Collected data:

Lemma nearest_are_the_five_closest_witness :
  (forall a b, measure_by_latitude a b <> Normal NaN)
  /\ List.length (Server.nearest toNumber measure_by_latitude (VStr "0") (VStr "0")
                    three_places) <= 5
  /\ StronglySorted (fun a b => (distance_of a <= distance_of b)%Q)
                    (Server.nearest toNumber measure_by_latitude (VStr "0") (VStr "0")
                       three_places)
  /\ exists others,
      Permutation
        (present (map (Server.nearby_entry toNumber measure_by_latitude
                         (VStr "0") (VStr "0"))
                      (filter Server.has_coordinates three_places)))
        (Server.nearest toNumber measure_by_latitude (VStr "0") (VStr "0")
           three_places ++ others)
      /\ forall a b,
          In a (Server.nearest toNumber measure_by_latitude (VStr "0") (VStr "0")
                  three_places) ->
          In b others -> (distance_of a <= distance_of b)%Q.
Proof.
  assert (forall a b, measure_by_latitude a b <> Normal NaN) as H.
  { intros a b. unfold measure_by_latitude. destruct (fst b); discriminate. }
  split; [exact H|].
  exact (nearest_are_the_five_closest toNumber measure_by_latitude
           (VStr "0") (VStr "0") three_places H).
Defined.

Lemma truthy_or_else (a b : value) : truthy b = true -> truthy (or_else a b) = true.
Proof.
  intro H. unfold or_else. destruct (truthy a) eqn:E; assumption.
Qed.

(** X3.  Every entry of the nearby-hotels answer stems from a stored place
    with both coordinates, carries that place's identifier and coordinates,
    and has a name, an address, a phone and a type that are never empty. *)
Theorem nearby_entries_are_complete
        pf gd (la lo : value) (places : list object) (e : object) :
  In e (Server.nearest pf gd la lo places) ->
  exists p,
    In p places
    /\ get "id" e = get "id" p
    /\ get "latitude" e = get "latitude" p
    /\ get "longitude" e = get "longitude" p
    /\ truthy (get "latitude" e) = true
    /\ truthy (get "longitude" e) = true
    /\ truthy (get "name" e) = true
    /\ truthy (get "address" e) = true
    /\ truthy (get "phone" e) = true
    /\ truthy (get "type" e) = true.
Proof.
  intro He. unfold Server.nearest in He. apply in_firstn in He.
  apply (Permutation_in e (Permutation_sym (sort_permutation _ _))) in He.
  apply in_present_map in He as (p & Hp & Hentry).
  apply filter_In in Hp as [Hp Hc].
  unfold Server.has_coordinates in Hc. apply andb_true_iff in Hc as [Hla Hlo].
  exists p. split; [exact Hp|].
  unfold Server.nearby_entry in Hentry.
  destruct (gd _ _) as [m|]; [|discriminate].
  injection Hentry as <-. cbn [get String.eqb Ascii.eqb Bool.eqb].
  repeat split; try assumption; now apply truthy_or_else.
Qed.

▶ _ASSIGNMENT_: Transcribe the data word for word.

▶ _SOLUTION FOR THIS PROBLEM_:
Lemma nearest_are_the_five_closest_witness :
  (forall a b, measure_by_latitude a b <> Normal NaN)
  /\ List.length (Server.nearest toNumber measure_by_latitude (VStr "0") (VStr "0")
                    three_places) <= 5
  /\ StronglySorted (fun a b => (distance_of a <= distance_of b)%Q)
                    (Server.nearest toNumber measure_by_latitude (VStr "0") (VStr "0")
                       three_places)
  /\ exists others,
      Permutation
        (present (map (Server.nearby_entry toNumber measure_by_latitude
                         (VStr "0") (VStr "0"))
                      (filter Server.has_coordinates three_places)))
        (Server.nearest toNumber measure_by_latitude (VStr "0") (VStr "0")
           three_places ++ others)
      /\ forall a b,
          In a (Server.nearest toNumber measure_by_latitude (VStr "0") (VStr "0")
                  three_places) ->
          In b others -> (distance_of a <= distance_of b)%Q.
Proof.
  assert (forall a b, measure_by_latitude a b <> Normal NaN) as H.
  { intros a b. unfold measure_by_latitude. destruct (fst b); discriminate. }
  split; [exact H|].
  exact (nearest_are_the_five_closest toNumber measure_by_latitude
           (VStr "0") (VStr "0") three_places H).
Defined.

Lemma truthy_or_else (a b : value) : truthy b = true -> truthy (or_else a b) = true.
Proof.
  intro H. unfold or_else. destruct (truthy a) eqn:E; assumption.
Qed.

(** X3.  Every entry of the nearby-hotels answer stems from a stored place
    with both coordinates, carries that place's identifier and coordinates,
    and has a name, an address, a phone and a type that are never empty. *)
Theorem nearby_entries_are_complete
        pf gd (la lo : value) (places : list object) (e : object) :
  In e (Server.nearest pf gd la lo places) ->
  exists p,
    In p places
    /\ get "id" e = get "id" p
    /\ get "latitude" e = get "latitude" p
    /\ get "longitude" e = get "longitude" p
    /\ truthy (get "latitude" e) = true
    /\ truthy (get "longitude" e) = true
    /\ truthy (get "name" e) = true
    /\ truthy (get "address" e) = true
    /\ truthy (get "phone" e) = true
    /\ truthy (get "type" e) = true.
Proof.
  intro He. unfold Server.nearest in He. apply in_firstn in He.
  apply (Permutation_in e (Permutation_sym (sort_permutation _ _))) in He.
  apply in_present_map in He as (p & Hp & Hentry).
  apply filter_In in Hp as [Hp Hc].
  unfold Server.has_coordinates in Hc. apply andb_true_iff in Hc as [Hla Hlo].
  exists p. split; [exact Hp|].
  unfold Server.nearby_entry in Hentry.
  destruct (gd _ _) as [m|]; [|discriminate].
  injection Hentry as <-. cbn [get String.eqb Ascii.eqb Bool.eqb].
  repeat split; try assumption; now apply truthy_or_else.
Qed.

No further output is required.